Pria yang kerap disapa Kang Dedi itu menjelaskan tradisi wayang telah mengajarkan filosopi dasar kemanusiaan. Hal ini tentu tidak dibuat serta merta, melainkan ia menyebut para wali dengan cerdas memasukan nilai keislaman berupa rukun Islam dan rukun Iman ke dalam lakon wayang dengan sangat kontemplatif.
“Kalau ingin memahami karakter manusia, itu semua dapat kita pelajari dari setiap karakter dan lakon wayang, nilai-nilai simbolik tersaji disana, narasi tentang keislaman pun disajikan oleh dalang dengan cara ‘silih sindir sindang siloka’ sehingga bahasanya halus dan mudah dimengerti masyarakat awam,” jelasnya.

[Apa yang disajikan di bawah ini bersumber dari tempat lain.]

(** X18.  Whenever the client reads the ten registers of the simulator,
    after any number of ticks with draws in their ranges, the cycle succeeds:
    it resets the backoff and decodes a sample of device 1001 with the power
    in [0, 5000] W, the voltage in [228.5, 231.5] V, the current in
    [0, 20] A, the temperature in [39, 66] degrees and the state of charge in
    [0, 100] percent. *)
Theorem poll_of_simulator
  (ds : list Draws) (now : Q) (st : Client.PollState) :
  Forall in_range ds ->
  let r := served (fst (updater ds (initial, 0%Q))) in
  Client.backoff (snd (Client.poll_cycle r now st)) = 0%Q /\
  exists sample,
    Client.acquire r = Ok sample /\
    Client.device_id sample = 1001 /\
    0 <= Client.power_w sample <= 5000 /\
    (457 # 2 <= Client.voltage_v sample <= 463 # 2)%Q /\
    (0 <= Client.current_a sample <= 20)%Q /\
    (39 <= Client.temp_c sample <= 66)%Q /\
    (0 <= Client.soc_pct sample <= 100)%Q.
Proof.
  intros H r.
  pose proof (updater_in_ranges ds H) as Hin.
  pose proof (updater_length ds initial 0 eq_refl) as Hlen.
  unfold r. clear r.
  set (b := fst (updater ds (initial, 0%Q))) in *. clearbody b.
  do 16 (destruct b as [| ? b]; [discriminate Hlen |]).
  destruct Hin as [H0 [H2 [H3 [H4 [H5 H6]]]]]. unfold reg in *.
  cbn [nth] in *.
  assert (Ha : Client.acquire
                 (served (z :: z0 :: z1 :: z2 :: z3 :: z4 :: z5 :: z6 :: z7
                            :: z8 :: z9 :: z10 :: z11 :: z12 :: z13 :: z14
                            :: b))
               = Ok {| Client.device_id := z;
                       Client.power_w := z1;
                       Client.voltage_v := Client.scaled z2 10;
                       Client.current_a := Client.scaled z3 100;
                       Client.temp_c := Client.scaled z4 10;
                       Client.soc_pct := Client.scaled z5 10 |})
    by reflexivity.
  assert (B53 : 5000 < 2 ^ 53) by reflexivity.
  split.
  - rewrite ClientFacts.poll_cycle_backoff, Ha. reflexivity.
  - eexists. split; [exact Ha |].
    cbn [Client.device_id Client.power_w Client.voltage_v Client.current_a
         Client.temp_c Client.soc_pct].
    split; [exact H0 |]. split; [exact H2 |]. split; [| split; [| split]].
    + apply (scaled_between z2 457 463 1 2 10);
        try reflexivity; lia.
    + split.
      * apply FloatFacts.fl_nonneg. rewrite Rounding.fl_int by lia.
        unfold Qle, Qdiv, Qmult, Qinv, inject_Z. cbn [Qnum Qden]. lia.
      * apply FloatFacts.fl_le_int; [lia | reflexivity |].
        rewrite Rounding.fl_int by lia.
        unfold Qle, Qdiv, Qmult, Qinv, inject_Z. cbn [Qnum Qden]. lia.
    + apply (scaled_between z4 39 66 0 1 10);
        try reflexivity; lia.
    + split.
      * apply FloatFacts.fl_nonneg. rewrite Rounding.fl_int by lia.
        unfold Qle, Qdiv, Qmult, Qinv, inject_Z. cbn [Qnum Qden]. lia.
      * apply FloatFacts.fl_le_int; [lia | reflexivity |].
        rewrite Rounding.fl_int by lia.
        unfold Qle, Qdiv, Qmult, Qinv, inject_Z. cbn [Qnum Qden]. lia.
Qed.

Melalui kehalusan yang tersaji dalam setiap lakon wayang, Dedi melanjutkan, nilai-nilai keislaman dapat tersebar ke penjuru Nusantara seperti saat ini. Kehalusan yang dia maksudkan itu adalah pengajaran budi pekerti orang Indonesia.
“Ajarannya halus sekali, mengajak tidak seperti mengajak. Wayang tidak bisa bergerak tanpa dalang, ini pengajaran tentang teologi penyerahan diri kepada Allah SWT karena seluruh gerak yang dilakukan oleh makhluk hidup itu karena-Nya,” jelasnya kembali.
Karena kehalusan ajaran ini pula, penyebaran Islam di bumi Nusantara tidak sedikit pun dihiasi konflik dan kekerasan. Hal ini menandakan, penerimaan penduduk Nusantara terhadap nilai-nilai keislaman ini sangatlah kuat.
“Boleh buka sejarah, tidak ada konflik dan kekerasan yang terjadi karena penyebaran Islam melalui instrumen wayang, ini membuktikan bahwa penerimaan orang Sunda dan orang Jawa juga penduduk Nusantara yang lain terhadap agama, ini sangat kuat,” pungkasnya menutup.
Spanduk pelarangan wayang itu sendiri dipandang oleh pria yang selalu mengenakan pakaian khas Sunda ini sebagai bagian dari upaya memperkeruh suasana antara pecinta wayang dengan kelompok yang selama ini mengatasnamakan pemurnian syari’at.